目前，本研究的相關(guān)基因在CRC肝轉(zhuǎn)移中的分子機(jī)制及相關(guān)信號(hào)轉(zhuǎn)導(dǎo)通路具體機(jī)制尚不清楚，KATTAN等[12]研究發(fā)現(xiàn)CD163L1受miRNA的調(diào)控，因此，它可以作為口腔鱗狀細(xì)胞癌的生物標(biāo)志物。SUN等[13]采用細(xì)胞增殖、集落形成和侵襲分析的方法評(píng)估FAM210B在人癌細(xì)胞中的作用，證明FAM210B丟失與癌癥轉(zhuǎn)移顯著相關(guān)。LGR5在肺癌、乳腺癌、宮頸癌、胃癌、CRC、胰腺癌中的表達(dá)均有報(bào)道，LGR5在血管生成和腫瘤預(yù)后中起重要作用[13-19]。WEI等[20]研究發(fā)現(xiàn)LRRC16A在調(diào)節(jié)急性呼吸窘迫綜合征基線血小板計(jì)數(shù)中起介導(dǎo)作用。GROSSMANN等[21]發(fā)現(xiàn)PIK3R3參與癌癥相關(guān)信號(hào)的傳導(dǎo)和細(xì)胞生長(zhǎng)。LANGEVIN等[22]發(fā)現(xiàn)PLEKHA6在鑒定頭頸部鱗狀細(xì)胞癌血液DNA甲基化標(biāo)記物中起重要作用。HAMADA等[23]發(fā)現(xiàn)PROSER2在人胎盤(pán)生殖細(xì)胞DNA甲基化中起印記基因的作用。SHIELDS等[24]認(rèn)為RBBP9具有胰腺腫瘤形成所需的絲氨酸水解酶活性。PENG等[25]發(fā)現(xiàn)SEMA6D是BMP信號(hào)傳導(dǎo)的靶標(biāo)，并且SEMAPHORIN信號(hào)傳導(dǎo)對(duì)房室通道中的間充質(zhì)細(xì)胞生成發(fā)揮著重要作用，揭示了一種新型調(diào)節(jié)房室間隔的BMP-SEMA6D-Rho軸。PAL等[26]認(rèn)為T(mén)HBS1在血管生成和腫瘤進(jìn)展中起重要作用，THBS1是一種腫瘤特異性細(xì)胞外基質(zhì)蛋白，由TGFB1誘導(dǎo)，促進(jìn)癌細(xì)胞的遷移，通過(guò)整合素信號(hào)刺激MMPS的表達(dá)，在口腔鱗狀細(xì)胞癌的侵襲中起重要作用。WALTON等[27]認(rèn)為ZNF544參與DNA甲基化的變異，從而引起多動(dòng)癥。研究表明篩選出的12個(gè)基因，部分基因在相關(guān)癌癥轉(zhuǎn)移中起重要作用，但具體分子機(jī)制及相關(guān)信號(hào)轉(zhuǎn)導(dǎo)通路仍需進(jìn)一步研究。

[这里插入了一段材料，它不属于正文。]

(** A sync that reads "ID" in A1 is the refresh of the later runs. *)
Lemma sync_initialized f w s feed :
  sheet w = Some s ->
  acell_raises f = false ->
  cells s 1 1 = "ID" ->
  sync_to_sheet f w feed
  = let r := update_prices_only w s (frozen_ids_for w s).1 feed in
    SyncRun (sync_outcome r) (sync_world r)
      (ReadA1 :: (frozen_ids_for w s).2 ++ sync_trace r) (sync_unread r).
Proof.
  intros Hs Hf Ha. destruct w as [sh file]; simpl in Hs; subst sh.
  unfold sync_to_sheet, ensure_worksheet, read_header; simpl.
  rewrite Hf, Ha; simpl. unfold later_load.
  by destruct (frozen_ids_for _ _).
Qed.

Lemma frozen_ids_for_events w wks : Forall refresh_event (frozen_ids_for w wks).2.
Proof.
  unfold frozen_ids_for.
  destruct (load_frozen_coins w) as [[|]|]; simpl; by repeat constructor.
Qed.

Lemma frozen_ids_for_no_update w wks values rg :
  Update values rg ∉ (frozen_ids_for w wks).2.
Proof.
  unfold frozen_ids_for.
  destruct (load_frozen_coins w) as [[|]|]; simpl;
    intros H; repeat (apply elem_of_cons in H as [[=]|H]); by apply elem_of_nil in H.
Qed.

(** C5 (amended): a run that reads "ID" in A1 requests no ranked page,
    adds no tab and saves no cache, and the only write it can issue goes to
    [C2:C(n+1)] with exactly [n] rows, [n] being the number of ids in use:
    [TOTAL_COINS] when the cache file is usable, at most [TOTAL_COINS] when
    the ids are read from column A.  A run that returns has issued that
    write as its last event.  Afterwards row 1, columns A and B and every
    cell outside that range hold what they held, and the cell of column C in
    row [k] has taken the price computed for the id at position [k - 2]. *)
Theorem refresh_run_writes_price_range f w s feed :
  0 < PER_PAGE ->
  sheet w = Some s ->
  acell_raises f = false ->
  cells s 1 1 = "ID" ->
  let r := sync_to_sheet f w feed in
  let ids := (frozen_ids_for w s).1 in
  let n := length ids in
  n <= TOTAL_COINS
  ∧ (is_Some (load_frozen_coins w) -> n = TOTAL_COINS)
  ∧ Forall refresh_event (sync_trace r)
  ∧ (forall values rg, Update values rg ∈ sync_trace r ->
       rg = price_range n ∧ length values = n)
  ∧ (exists s', sheet (sync_world r) = Some s'
       ∧ (forall row col, col <> 3 ∨ row < 2 ∨ n + 1 < row ->
            cells s' row col = cells s row col)
       ∧ (sync_outcome r = Done tt ->
          exists prices,
            outcome_of (refresh_prices ids feed) = Done prices
            ∧ last (sync_trace r) = Some (Update prices (price_range n))
            ∧ (forall k v t, 2 <= k <= n + 1 -> prices !! (k - 2) = Some (v :: t) ->
                 cells s' k 3 = store_cell v (cells s k 3)))).
Proof.
  intros Hpos Hs Hf Ha r ids n. subst r.
  rewrite (sync_initialized f w s feed Hs Hf Ha). cbn zeta.
  cbn [sync_trace sync_world sync_outcome].
  fold ids.
  destruct (frozen_ids_for_length w s) as [Hle Heq].
  destruct (update_prices_only_effects w s ids feed Hs)
    as (Hev & Hup & Hfile & s' & Hs' & Hrows & Hframe).
  fold n in Hup, Hframe.
  split; [done|]. split; [done|]. split.
  { constructor; [done|]. apply Forall_app. split; [apply frozen_ids_for_events|done]. }
  split.
  { intros values rg [[=]|H]%elem_of_cons.
    apply elem_of_app in H as [H|H]; [by apply frozen_ids_for_no_update in H|].
    apply Hup in H as [-> Hdone]. split; [done|].
    by apply refresh_prices_length in Hdone. }
  exists s'. split; [done|]. split.
  { intros row col Hout. apply Hframe.
    apply not_true_is_false. rewrite in_price_range. lia. }
  intros Hdone.
  destruct (update_prices_only_done w s ids feed Hdone)
    as (prices & s2 & Hp & Htr & Hw & Hworld).
  fold n in Htr, Hw.
  exists prices. split; [done|]. split.
  { rewrite Htr. rewrite app_comm_cons, !app_assoc. apply last_snoc. }
  intros k v t Hk Hrow.
  rewrite Hworld in Hs'. simpl in Hs'. injection Hs' as <-.
  unfold price_range in Hw.
  eapply (wks_update_written _ _ _ _ _ _ _ k 3 (v :: t) v Hw); [|done|done].
  apply (in_price_range n). lia.
Qed.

綜上所述，隨著微陣列技術(shù)的日趨完善，研究人員可以進(jìn)行轉(zhuǎn)錄組研究，尋找感興趣的標(biāo)記基因；臨床醫(yī)師可參考基因及蛋白質(zhì)組學(xué)研究成果，制定個(gè)體化的治療方案。目前輔助化療的分子標(biāo)志物研究還處于初始階段,部分成果僅供參考，但一部分成果已經(jīng)指導(dǎo)臨床實(shí)踐，目前，一線和二線姑息治療方法有所改善，輔助治療的生存率有所提高。通過(guò)生物標(biāo)志物來(lái)確定治療方案和新輔助療法，將為改善病人預(yù)后提供機(jī)會(huì)。選擇精準(zhǔn)的“個(gè)體化”化療方案,篩選化療或靶向治療的獲益人群,可使更多CRC肝轉(zhuǎn)移的病人能夠通過(guò)篩選進(jìn)行精準(zhǔn)治療,最大限度地避免無(wú)效醫(yī)療。隨著基因組學(xué)及蛋白組學(xué)的快速發(fā)展,CRC肝轉(zhuǎn)移的個(gè)體化治療仍有許多問(wèn)題有待解決,結(jié)合基因的表達(dá)情況以選擇合理的治療方式可能是將來(lái)精準(zhǔn)治療的方向。